1978 Hong Kong film by Lau Kar-leung

Deadly Strike, also known in the West as Breakout from Oppression, is a 1978 Hong Kong martial arts action film directed Lau Kar-leung and his adopted brother Gordon Liu, the latter helming his directorial debut. The film stars Liu alongside Dean Shek.

==Plot==
To Tsao-chan is a warlord who risked his life to escape from the army. He rushes home and outside his house he sees three men running for the door. To hurried into his house and sees his mother and ten-year-old sister killed while his older sister is also injured. His neighbor Siu Sam-chi's right eye was also wounded. Then the dying Sam interprets the incident to To that three thieves passed by and was fascinated by the beauty of To's sister and then proceeded to gang rape her, while his mother and younger sister was yelling and the thieves killed the two. Sam tries to come by to help but was injured by the thieves. Sam dies after finishing his last sentence. To has a strong heart and have concluded who the murderer is.

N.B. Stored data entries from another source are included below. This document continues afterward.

(* ===== verification/Bcache.v ===== *)
(** * The buffer cache, proved (bio.c)

    [ring]: the buffers form one doubly linked list through [bcache.head].
    The operations of bio.c are shown on a list of buffers first: scans visit
    the ring once, [brelse] moves a buffer to its front.  Then, for a process
    that runs undisturbed on the disk in memory, [bread], [bwrite] and
    [brelse] are reads and writes of one copy of each disk block ([bread_ok],
    [bwrite_ok], [brelse_ok]); log.c is proved above that. *)

From S2P Require Import Prelude State Spinlock Sched Sleep Sleeplock Bio.

(** ** The ring *)

Definition nxt (bs : list buf) (x : nat) : option nat := b_next <$> bs !! x.
Definition prv (bs : list buf) (x : nat) : option nat := b_prev <$> bs !! x.

(** [y] is behind [x]. *)
Definition link (bs : list buf) (x y : nat) : Prop := nxt bs x = Some y ∧ prv bs y = Some x.

(** From [x] through [l] to the last of them, [p]. *)
Fixpoint path (bs : list buf) (x : nat) (l : list nat) (p : nat) : Prop :=
  match l with [] => p = x | z :: l => link bs x z ∧ path bs z l p end.

(** The buffers in order, from the most recently used. *)
Record ring (bs : list buf) (order : list nat) : Prop := {
  ring_len : length bs = S NBUF;
  ring_perm : order ≡ₚ seq 0 NBUF;
  ring_path : ∃ p, path bs head order p ∧ link bs p head;
}.

Lemma ring_nodup bs order : ring bs order → NoDup (head :: order).
Proof.
  intros H. rewrite (ring_perm _ _ H). constructor; [|apply NoDup_seq].
  rewrite elem_of_seq. unfold head. lia.
Qed.

Lemma ring_in bs order b : ring bs order → b ∈ order ↔ (b < NBUF)%nat.
Proof. intros H. rewrite (ring_perm _ _ H), elem_of_seq. lia. Qed.

Lemma path_app bs x l z l' p :
  path bs x (l ++ z :: l') p ↔ ∃ q, path bs x l q ∧ link bs q z ∧ path bs z l' p.
Proof.
  revert x. induction l as [|y l IH]; intros x; cbn.
  - split; [intros [? ?]; by exists x|intros (? & -> & ?); done].
  - rewrite IH. naive_solver.
Qed.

In town, a mean man named Au San-yeh owns a firework factory who treats his workers as slaves while not paying them fairly. To avenge his family, To pretends to help Au against the Cheung brothers who always opposes him. After big fights, To later found out the murderer was actually Sam.

==Cast==

- Dean Shek as Cheung Tsai
- Gordon Liu as To Tsao-chan
- Paul Chun as Cheung Chiu-ming
- Maggie Li as Hsiu Tsui
- Fung Hark-on as Au San-yeh
- Ho Kei-cheong as Chung Ting-fu
- Wong Chu-tong as Worker hired to blow up To
- Lam Lau as blind mother
- Lo Wai as Police chief
- Lau Chun-fai as Police constable
- Chui Chung-hok as murder victim
- Chan Keung as San Yeh's thug, follows Tu
- Huang Ha as Yai Man, San-yeh's thug
- Chik Ngai-hung as San-yeh's thug
- Chui Fat as San-yeh's thug
- Ho Po-sing as San-yeh's thug
- Law Keung as San-yeh's thug
- Chan Dik-hak as San-yeh's thug
- Yam Sai-kwoon as San-yeh's thug
- Yang Chi-fun
- Shut Wing-chong
- Ho Bing
- San Sing as angry worker
- Tam Po
- Lai Yan
- Jane Kwan

==Box office==
The film grossed HK$44,954.40 at the Hong Kong box office during its theatrical run from 17 to 20 June 1978 in Hong Kong.